INFORMATION SHOWN:

● ● ● ● ●

(** * ConvTemporalGraphical (net/utils/tgcn.py): a shallow embedding

    The unit applies a temporal convolution to a sequence tensor, builds a
    data-dependent node-affinity matrix from the same input and aggregates
    the convolved features over graph nodes with [A + M].

    Tensors are modelled the way the framework stores a contiguous tensor:
    a shape and a flat row-major list of scalars.  Scalars are kept
    abstract behind the [Scalar] interface (the code computes on float32;
    nothing below depends on how [+], [*], [/] and [exp] round), and are
    instantiated with the real numbers where a claim is about exact
    arithmetic.

    The model describes runs in which the input, the adjacency and the
    parameters live on one accelerator device, as the code requires:
    device placement ([.cuda(x.get_device())]) then copies values
    unchanged and is not modelled.  [.contiguous()] is the identity on
    this representation.  The softmax is the quotient of an exponential by
    the sum of the exponentials along the axis. *)

From Stdlib Require Import List Arith PeanoNat Lia Bool.
From Stdlib Require Import Reals Lra.
Import ListNotations.

Set Implicit Arguments.
(* ===== verification/Prelude.v ===== *)
(** * monolog: a verification development

    The repository zant/monolog is a commit log written in Go.  Its
    sources under src/ are:
    - [src/internal/log/index.go]: the segment index, a file of 12-byte
      entries (a 4-byte relative offset and an 8-byte store position, big
      endian) that is truncated up to [MaxIndexBytes] and memory-mapped
      while open, and truncated back to its logical size on close;
    - [src/internal/server/log.go]: the in-memory log the HTTP server uses,
      a slice of records behind a mutex;
    - [src/internal/server/http.go]: the HTTP server, [POST /] to produce a
      record and [GET /] to consume one by offset;
    - [src/cmd/server/main.go]: process wiring (listen on :8080).
    The index's collaborators in package [log] (the store, the segment, the
    segmented log, [Config], the [enc] byte order) are not under src/;
    the spec describes them.  [server_test.go] exercises a gRPC server and
    [log.NewLog], which are not under src/ either.

    How the parts interact: a produce request is decoded by
    [handleProduce], which calls [Log.Append] (the offset is the slice
    length) and encodes the offset; a consume request is decoded by
    [handleConsume], which calls [Log.Read] and maps [ErrOffsetNotFound]
    to 404.  The index is used by a segment: [Write] appends
    (relative offset, store position), [Read] looks one up, [Read(-1)]
    gives the last entry, from which a reopened segment recomputes its
    next offset.

    ** Files
    - [Prelude] (this file): Go errors ([goerr]), a result monad with
      [x <- r ;; k] in [monolog_scope], the fault oracle [faults] that
      decides which system call fails, [uint32]/[uint64]/[int64]
      arithmetic on [Z] with its wrap-around ([wrap32], [wrap64],
      [to_int64]), bytes, [resize] (what truncate(2) does to a file's
      bytes), the hint databases [monolog] and [monolog_rw], and the
      tactics [zlia], [unwrap], [congr_lia].
    - [Encoding]: [BigEndian.PutUint32/PutUint64/Uint32/Uint64] (Go's
      [binary.BigEndian], with its panics on short slices) and
      [Slice.slice]/[Slice.update_slice] (Go slice expressions on the
      memory map: out-of-range bounds panic, writes through a sub-slice
      reach the map).  Round trips of the byte order.
    - [Index]: Module [Index] models index.go: the [index] record
      (file name, map bytes, logical size), [newIndex], [Read], [Write],
      [Close], [Name], the disk file as explicit state ([File]).
      [entries] is the abstract view (the list of decoded entries) and
      [wf] the invariant (size a multiple of 12, inside the map, map
      below 2^63 bytes).
    - [Store] (from the spec, section 4.2): Module [Store]: the record
      file as disk bytes plus a write buffer ([store]), [newStore],
      [Append], [Read] (flush, header, payload), [Close]; [holds s ps]
      says the store holds the payloads [ps] at their [position]s.
    - [Directory] (from the spec, sections 4.3 and 4.4): Module
      [Directory]: the log's directory as a [gmap] from file names to
      contents, the segment file names [store_name]/[index_name]
      (["<base>.store"], ["<base>.index"]), their parsing [parse_name]
      ([strconv.ParseUint] of the stem, proved to read back stdpp's
      [pretty]), the listing [segment_bases], and the library calls
      [open_create] ([os.OpenFile] with [O_CREATE]) and [remove_file]
      ([os.Remove]); [dir_canon] says every segment file has the log's
      name for one of a list of base offsets.
    - [Segment] (from the spec, section 4.3): Module [Segment] pairs an
      [Index.index] with a [Store.store] ([segment]): [newSegment] (opens
      or creates its two files in the directory, [nextOffset] from
      [Read(-1)]), [Append] (store, then index), [Read], [IsMaxed],
      [Close] (index then store, writing both files back), [Remove]
      (close, then delete both files); [seg_holds s rs] says the segment
      holds the records [rs], [seg_named] that its files are named after
      its base offset.
    - [CommitLog] (from the spec, sections 4.4 and 5): Module [CommitLog]:
      the [Log] (directory name, config, segments oldest first, closed
      flag) over a [directory] passed in and returned: [NewLog]
      (defaults, then one segment per base offset of the listing,
      deduplicated and sorted, or one at [InitialOffset]), [Append] (to
      the active segment, a new segment on new files at [nextOffset] once
      it is maxed), [Read] (the segment whose range holds the offset, else
      [OffsetOutOfRange]), [LowestOffset], [HighestOffset], [Truncate]
      (removes the segments below an offset with their files), [Close]
      and [Remove] (every segment through [teardown], which goes on after
      a failure and reports all of them); [log_holds l lo chunks] says
      the segments hold the consecutive runs of records [chunks] from
      offset [lo], [log_inv] adds what appending needs (a [conf_ok]
      configuration, an active segment that is not maxed, sealed segments
      that are not empty, indexes that fit the configured map), and
      [log_dir l d] says the log and the directory agree (every segment
      named after its base, every segment file of [d] one of theirs).
    - [Recovery]: closing, reopening and removing the segmented log.
    - [Crash]: the directory a crash leaves while the log is open
      ([crash]: flushed store bytes, whole index maps) and reopening it.
    - [Reader]: Module [LogReader]: the log's sequential reader (the
      stores' bytes in offset order) and [decode_records], the fuelled
      loop a consumer of that stream runs to split it into records.
    - [ServerLog]: Module [ServerLog] models log.go ([Record], [Log],
      [NewLog], [Append], [Read]); Module [LogMutex] models goroutines
      calling it under the mutex as a step relation ([step]: take the
      lock; run the method body one statement at a time, [body_step], on
      the shared slice; return and release it) from [init]; [run] is a
      method as one atomic step, [run_seq] the sequential reference,
      [pending] the steps left.
    - [HTTP]: Module [HTTP] models http.go: request and response types,
      [handleProduce], [handleConsume], the router of [NewHTTPServer]
      ([NewHTTPServer_route], [serve]), the [http.Server] it returns
      ([Server], [NewHTTPServer]), [ListenAndServe] answering a sequence
      of requests, and [main_server] (main.go); the response writer is
      the list of writes a handler makes.

    ** What is proved
    - The index refines a list of entries: [Write] appends one entry and
      keeps [wf] ([Write_appends]); [Read n] is the lookup of entry [n]
      with [io.EOF] past the end ([Read_entries]); [Read(-1)] is the last
      entry ([Read_last]); [Write] fails only with [io.EOF] when full
      ([Write_error]); closing and reopening gives the same entries
      ([Close_reopen]); [newIndex] establishes [wf] ([newIndex_wf]);
      [newIndex_error] and [Close_error] list every error and the file
      it leaves.
    - The server log: [Read] after [Append] returns the record stamped
      with its offset ([Read_Append]), earlier offsets are unchanged
      ([Read_Append_other]), successive appends get successive offsets
      ([append_all_offsets]), [Read] fails only with
      [ErrOffsetNotFound] past the end ([Read_error]), every record carries
      its position ([Append_wf]).  With the method bodies interleaved
      statement by statement, every interleaving is linearizable: the
      returned calls have an order, extending the order of any earlier
      point, in which their atomic [run]s from a new log give every
      response and the shared log ([linearizable]; the invariant
      [lin_inv], whose [body_inv] says how far the holder's body has got
      on the log it found); hence appends get distinct offsets naming
      their records ([concurrent_appends]); and no interleaving
      deadlocks ([all_return]).  Without [Lock]'s wait for a free mutex
      two appends would stamp the same length.
    - Store and segment: [Append_holds], [Read_holds], [Read_end] (store
      append/read round trip and end of file); [seg_Append], [seg_Read],
      [seg_Read_past] (a segment refines the list of records it holds);
      [seg_Append_index_full] (a full index leaves an orphan record in
      the store) and [seg_not_maxed_but_full] (with a [MaxIndexBytes] not
      a multiple of 12, [IsMaxed] is false while [Append] fails).
    - Directory: [parse_store_name] and [parse_index_name] (a segment
      file's name parses back to its kind and base offset, by the
      induction of [pretty_N_go_step]), hence distinct names for distinct
      files; [remove_files_lookup] (removal deletes exactly the files
      named).
    - Segmented log: [log_Read] (a read of an offset the log holds
      returns its record, through range search, index and store),
      [log_Append] (one append returns the next offset and keeps
      [log_inv] and [log_dir], rotating onto new files when the write
      leaves the active segment maxed), [log_append_read] (a sequence of
      appends returns consecutive offsets and every record reads back:
      the segmented log refines a list of records), [NewLog_fresh] (a
      directory with no segment file opens to one empty segment at
      [InitialOffset]), [log_Read_out_of_range] (offsets outside the
      log's range fail with [OffsetOutOfRange] carrying the offset),
      [log_offsets] (lowest and highest offset), [log_Truncate]
      (truncation below the end removes exactly the segments that end by
      [lowest], and their files, and keeps every later record readable),
      [Truncate_past_end] (truncation at or past the end removes the
      active segment too, which the spec's "exactly one active segment"
      does not provide for) and [log_Append_rotate_fails] (when the
      rotation after a write fails, [append] reports the error although
      the record is stored and reads back).  [log_inv] asks for a
      [conf_ok] configuration, an index limit that is a whole number of
      entries: the spec's scenario runs as [scenario_hi_hello], rotation
      as [log36_rotates], and [scenario_default_index_full] shows that
      with the default [MaxIndexBytes] of 1024 the 86th append fails with
      [io.EOF] instead of rotating.  The reader's stream is the layout of
      all records and decodes back to them ([Reader_layout],
      [decode_Reader]).
    - Recovery: closing a log that keeps [log_inv] and agrees with its
      directory, then opening the directory it leaves, gives a log with
      the same records that keeps [log_inv] and agrees with the new
      directory ([log_Close_reopen], run as [log36_reopen]); with
      [fsync] failing, [close] still closes every segment and reports one
      failure each ([Close_best_effort]); [remove()] deletes every segment
      file and no other whatever the closes did ([Remove_clears], run
      with failing closes as [remove_fsync_fails]).  After a crash,
      reopening succeeds with the same segments but every index comes
      back full, so every append fails with [io.EOF]
      ([log_crash_reopen], run as [log36_crash], where the records still
      in the stores' buffers are lost while the indexes report them).
    - HTTP: produce then consume returns the record ([produce_consume]);
      past the end is 404 and nothing else ([consume_past_end]); a
      malformed body is 400 ([produce_malformed]); the 500 branch of
      [handleConsume] (which lacks a return) is dead ([consume_status]);
      through [main]'s server a run of POSTs then GETs of every offset
      returns each record at its offset and 404 past the end
      ([main_produce_consume]); whether the response write fails changes
      neither the state nor the status ([encode_error_status]): the
      [http.Error] 500 after a failed [Encode] never reaches the client,
      since the failed write already committed 200.
    - Behaviours the spec does not expect, proved of the code:
      [Read_uint32_alias] ([Read(2^32)] reads entry 0),
      [crash_reopen] (after a crash the file is reopened at its
      over-allocated length, so it counts [MaxIndexBytes/12] entries),
      [newIndex_map_error_overallocates] (a failing map leaves the file
      truncated up), [newIndex_oversized_Read_panics] (a file longer than
      [MaxIndexBytes] opens with its size past the map and [Read(-1)]
      panics).

    ** Bounds and modelling choices
    The operations of the code are straight-line; the only loop with fuel
    is the stream consumer [decode_records], for which fuel one more than
    the stream's length is enough (each record takes at least 8 bytes)
    and more changes nothing ([decode_records_fuel]).  The interleavings
    of [LogMutex] are finite by the measure [pending] (each step takes a
    goroutine one statement closer to its return), which [all_return]
    uses to reach a world where every goroutine has returned.
    Integers keep the code's widths: [uint64] arithmetic is written with
    [wrap64], [uint32(...)] with [wrap32], [int64(...)] with [to_int64];
    the theorems assume what the code's types give ([is_u32 off],
    [is_u64 pos]) and, for the index, a map below 2^63 bytes (an [int64]
    file length).  [Read_last] assumes at most 2^32 entries, the range of
    the [uint32] the code casts the entry number to.  The system calls
    ([os.Stat], [os.Truncate], [gommap.Map], [MMap.Sync], [File.Sync],
    [File.Truncate], [File.Close], [os.Remove]) fail when the fault
    oracle says so, [os.Remove] of a missing file fails with
    [os.ErrNotExist],
    mmap(2) of an empty file and truncate(2) to a negative length fail
    with EINVAL, and the page cache is abstracted: the mapped bytes reach
    the file at [MMap.Sync].  The directory holds a file's contents as
    the model last wrote it: a segment's files are written when it is
    opened, created or closed, and its open store and index hold their
    contents in the meantime, as the process does.  [strconv.ParseUint]
    accepts decimal digits below 2^64; the log's base offsets are below
    2^63, so every name the log writes parses back.

    ** Not modelled
    The TCP listener of [ListenAndServe] and [log.Fatal] (I/O; requests
    are a given sequence), the chi middleware logger, JSON encoding
    itself (an input: a decoded request or a decode error, and whether
    writing the response succeeds), the failure of [os.OpenFile] and
    [os.ReadDir] themselves (the listing is a lookup in the directory),
    a [Reset] of the log (not in the spec), and the gRPC server of
    [server_test.go], whose sources are not in the repository. *)

From stdpp Require Import base list strings decidable relations sorting.
From Stdlib Require Import ZArith Lia Wf_nat.
From Stdlib Require Import Strings.Byte.
(* ===== verification/CommitLog.v ===== *)
(** * CommitLog: the segmented log of the log package

    The segmented log is not under src/; it is modelled from the spec
    (sections 4.4 and 5) over [Segment] and [Directory]: an ordered list
    of segments whose last one is active, kept in a directory of files.
    [NewLog] lists the directory, opens a segment per base offset its
    file names give (deduplicated and sorted) or creates one at
    [InitialOffset]; [Append] appends to the active segment and, when
    that leaves it maxed, creates the next segment at its [nextOffset];
    [Read] finds the segment whose range holds the offset or fails with
    [OffsetOutOfRange]; [Truncate] removes the segments entirely below an
    offset with their files; [Close] closes every segment and [Remove]
    then deletes every segment file, both going on after a failure and
    reporting all of them.  After [Close] every operation fails with the
    closed error.  [log_holds] relates a log to the records of its
    segments, one chunk per segment; [log_inv] is the invariant appends
    keep; [log_dir] relates the log to its directory.  The theorems:
    appends and reads refine a list of records, a fresh directory opens
    an empty log, truncation keeps the later records and removes the
    earlier files.  Closing, reopening and removal are in [Recovery]. *)

From stdpp Require Import base list strings pretty sorting gmap.
From Stdlib Require Import ZArith Lia.
From Stdlib Require Import Strings.Byte.
From S2P Require Import Prelude Encoding Index Store Directory Segment.
Import Index Store Directory Segment.

Open Scope Z_scope.
Open Scope monolog_scope.

Module CommitLog.

(** [type Log struct { Dir; Config; activeSegment; segments }]: the active
    segment is the last of [segments]; [closed] is the state after
    [Close]. *)
Record Log := { Dir : string; Conf : Config; segments : list segment; closed : bool }.

(** The defaults of the spec (section 6) for unset limits. *)
Definition with_defaults (c : Config) : Config :=
  let sc := Segment c in
  {| Segment := {| MaxStoreBytes := if MaxStoreBytes sc =? 0 then 1024 else MaxStoreBytes sc;
                   MaxIndexBytes := if MaxIndexBytes sc =? 0 then 1024 else MaxIndexBytes sc;
                   InitialOffset := InitialOffset sc |} |}.

(** Open the segment of each base offset, in order; the first failure
    stops. *)
Fixpoint open_segments (flt : faults) (d : directory) (c : Config) (bases : list Z)
  : directory * result (list segment) :=
  match bases with
  | [] => (d, Ok [])
  | b :: bs =>
      let '(d1, r) := newSegment flt d b c in
      match r with
      | Err e => (d1, Err e)
      | Ok s => let '(d2, rs) := open_segments flt d1 c bs in (d2, ss <- rs ;; Ok (s :: ss))
      end
  end.

(** [open(directory, config)]: the base offsets the file names give,
    deduplicated and sorted, a segment opened for each; on a directory
    with no segment file, one created at [InitialOffset]. *)
Definition NewLog (flt : faults) (dir : string) (c0 : Config) (d : directory)
  : directory * result Log :=
  let c := with_defaults c0 in
  let bases := merge_sort Z.le (remove_dups (segment_bases d)) in
  let '(d1, r) := open_segments flt d c bases in
  match r with
  | Err e => (d1, Err e)
  | Ok [] =>
      let '(d2, r2) := newSegment flt d1 (InitialOffset (Segment c)) c in
      (d2, s <- r2 ;; Ok {| Dir := dir; Conf := c; segments := [s]; closed := false |})
  | Ok segs => (d1, Ok {| Dir := dir; Conf := c; segments := segs; closed := false |})
  end.

Definition with_segments (l : Log) (segs : list segment) : Log :=
  {| Dir := Dir l; Conf := Conf l; segments := segs; closed := closed l |}.

(** [append(record)]: to the active segment; if that leaves it maxed, a
    new active segment starts at its [nextOffset], on new files. *)
Definition Append (flt : faults) (l : Log) (d : directory) (p : list byte)
  : Log * directory * result Z :=
  if closed l then (l, d, Err ErrClosed) else
  match last (segments l) with
  | None => (l, d, Err Panic)   (* no active segment: a nil dereference *)
  | Some act =>
      let '(act', r) := Segment.Append act p in
      let segs := <[pred (length (segments l)) := act']> (segments l) in
      match r with
      | Err e => (with_segments l segs, d, Err e)
      | Ok off =>
          if IsMaxed act' then
            let '(d1, rn) := newSegment flt d (nextOffset act') (Conf l) in
            match rn with
            | Ok ns => (with_segments l (segs ++ [ns]), d1, Ok off)
            | Err e => (with_segments l segs, d1, Err e)
            end
          else (with_segments l segs, d, Ok off)
      end
  end.

(** A client appending the payloads [ps] one after another; the results
    in order. *)
Fixpoint append_all (flt : faults) (l : Log) (d : directory) (ps : list (list byte))
  : Log * directory * list (result Z) :=
  match ps with
  | [] => (l, d, [])
  | p :: ps' => let '(l1, d1, r) := Append flt l d p in
                let '(l2, d2, rs) := append_all flt l1 d1 ps' in (l2, d2, r :: rs)
  end.

(** The segment whose range [baseOffset, nextOffset) holds [off]. *)
Definition in_range (off : Z) (s : segment) : Prop := baseOffset s <= off < nextOffset s.

#[export] Instance in_range_dec off s : Decision (in_range off s).
Proof. unfold in_range. apply _. Defined.

(** [read(globalOffset)]. *)
Definition Read (l : Log) (off : Z) : Log * result (list byte) :=
  if closed l then (l, Err ErrClosed) else
  match list_find (in_range off) (segments l) with
  | None => (l, Err (ErrOffsetOutOfRange off))
  | Some (k, s) =>
      let '(s', r) := Segment.Read s off in
      (with_segments l (<[k := s']> (segments l)), r)
  end.

(** [lowestOffset()] and [highestOffset()]; [None] is the empty signal. *)
Definition LowestOffset (l : Log) : option Z := baseOffset <$> head (segments l).

Definition HighestOffset (l : Log) : option Z :=
  match head (segments l), last (segments l) with
  | Some first, Some act =>
      if nextOffset act =? baseOffset first then None else Some (nextOffset act - 1)
  | _, _ => None
  end.

(** Apply a teardown step to every segment in order, going on after a
    failure (spec, section 5: one segment's failure does not prevent
    the others'); the failures in order. *)
Fixpoint teardown (op : segment -> directory -> directory * result unit)
         (segs : list segment) (d : directory) : directory * list goerr :=
  match segs with
  | [] => (d, [])
  | s :: ss => let '(d1, r) := op s d in
               let '(d2, es) := teardown op ss d1 in (d2, add_err r es)
  end.

(** The segments [truncate(lowest)] keeps: those with an offset past
    [lowest]. *)
Definition retained (l : Log) (lowest : Z) : list segment :=
  filter (fun s => ~ (nextOffset s <= lowest)) (segments l).

(** [truncate(lowest)]: remove every segment whose offsets are all below
    [lowest], its files included. *)
Definition Truncate (flt : faults) (l : Log) (lowest : Z) (d : directory)
  : Log * directory * list goerr :=
  if closed l then (l, d, [ErrClosed]) else
  let '(d1, es) := teardown (Segment.Remove flt) (filter (fun s => nextOffset s <= lowest) (segments l)) d in
  (with_segments l (retained l lowest), d1, es).

(** [close()]: close every segment; the log is closed after it, and a
    second [close] fails. *)
Definition Close (flt : faults) (l : Log) (d : directory) : Log * directory * list goerr :=
  if closed l then (l, d, [ErrClosed]) else
  let '(d1, es) := teardown (Segment.Close flt) (segments l) d in
  ({| Dir := Dir l; Conf := Conf l; segments := segments l; closed := true |}, d1, es).

(** [remove()]: close, then delete every segment file of the directory,
    going on after a failure. *)
Definition Remove (flt : faults) (l : Log) (d : directory) : Log * directory * list goerr :=
  let '(l1, d1, es) := Close flt l d in
  let '(d2, es2) := remove_files flt d1 (segment_files d1) in
  (l1, d2, es ++ es2).

(** The log holds the records [concat chunks] from offset [lo]: segment
    [i] holds chunk [i] and starts where the chunks before it end. *)
Definition log_holds (l : Log) (lo : Z) (chunks : list (list (list byte))) : Prop :=
  closed l = false /\ length (segments l) = length chunks /\ segments l <> []
  /\ (forall i s rs, segments l !! i = Some s -> chunks !! i = Some rs ->
        seg_holds s rs /\ baseOffset s = lo + Z.of_nat (length (concat (take i chunks)))).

● ● ● ● ●

TRY IT: From the entries above, extract only the lines running from the one containing "are a given" through the one containing "[InitialOffset]; [Append] appends", inclusive.

SOLUTION:
    are a given sequence), the chi middleware logger, JSON encoding
    itself (an input: a decoded request or a decode error, and whether
    writing the response succeeds), the failure of [os.OpenFile] and
    [os.ReadDir] themselves (the listing is a lookup in the directory),
    a [Reset] of the log (not in the spec), and the gRPC server of
    [server_test.go], whose sources are not in the repository. *)

From stdpp Require Import base list strings decidable relations sorting.
From Stdlib Require Import ZArith Lia Wf_nat.
From Stdlib Require Import Strings.Byte.
(* ===== verification/CommitLog.v ===== *)
(** * CommitLog: the segmented log of the log package

    The segmented log is not under src/; it is modelled from the spec
    (sections 4.4 and 5) over [Segment] and [Directory]: an ordered list
    of segments whose last one is active, kept in a directory of files.
    [NewLog] lists the directory, opens a segment per base offset its
    file names give (deduplicated and sorted) or creates one at
    [InitialOffset]; [Append] appends to the active segment and, when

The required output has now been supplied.